[dm-devel] [PATCH 2/4] dm-core: Add zero-size barrier processing to device-mapper

Milan Broz mbroz at redhat.com
Thu Jan 8 16:13:24 UTC 2009


Add zero-size barrier processing to device-mapper.

Barrier without payload is now resent to all targets
in mapped devices.
Target is responsible for barrier processing.

After processing all cloned requests is the parent
barrier request finished.

Only one barrier in time is processed, all subsequent bio
requests are queued (including possible other barrier bios).

Define special processing for stripe target, every device
in stripe set must receive empty barrier bio.

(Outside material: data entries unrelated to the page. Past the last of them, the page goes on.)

(** X27: when the two passes return, [cim_export] returns, and every
    profile of the table [short_profile_name] that has entries in one of
    the plans and whose file does not exist is written: a payload with the
    path of its file is rendered. *)
Theorem profile_with_entries_gets_a_file :
  forall cwd path_join path_exists now elapsed namespaces_dict file_name
         res active w klasses w1 ex ab w2 profile_name short_name,
    _get_class_attributes_with_references res (started w)
    = (inr klasses, w1) ->
    _sort_classes_to_profile klasses active w1 = (inr (ex, ab), w2) ->
    In (profile_name, short_name) short_profile_name ->
    has ex short_name = true \/ has ab short_name = true ->
    path_exists (profile_path cwd path_join file_name profile_name)
    = false ->
    exists rendered w',
      cim_export cwd path_join path_exists now elapsed namespaces_dict
        file_name res active w = (inr rendered, w') /\
      In (profile_path cwd path_join file_name profile_name)
        (map full_path_name rendered).
Proof.
  intros cwd path_join path_exists now elapsed namespaces_dict file_name
    res active w klasses w1 ex ab w2 profile_name short_name H1 H2 Hin Hhas
    Hpath.
  destruct (cim_export_returns cwd path_join path_exists now elapsed
              namespaces_dict file_name res active w klasses w1 ex ab w2
              H1 H2)
    as (rendered & w3 & w' & H3 & Hrun).
  exists rendered, w'. split; [exact Hrun |].
  destruct (post_run _ _ _ _ _ _
              (profile_loop_spec cwd path_join path_exists now
                 namespaces_dict file_name ex ab short_profile_name [] w2)
              H3)
    as (new & _ & _ & _ & _ & Hall).
  exact (Hall profile_name short_name Hin Hhas Hpath).
Qed.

All other targets (in kernel) should process barriers without
changes correctly now.
(But probably some optimizations needed.)

Signed-off-by: Milan Broz <mbroz at redhat.com>
---
 drivers/md/dm-stripe.c |    9 +++
 drivers/md/dm.c        |  158 +++++++++++++++++++++++++++++++++++++++++++----
 2 files changed, 153 insertions(+), 14 deletions(-)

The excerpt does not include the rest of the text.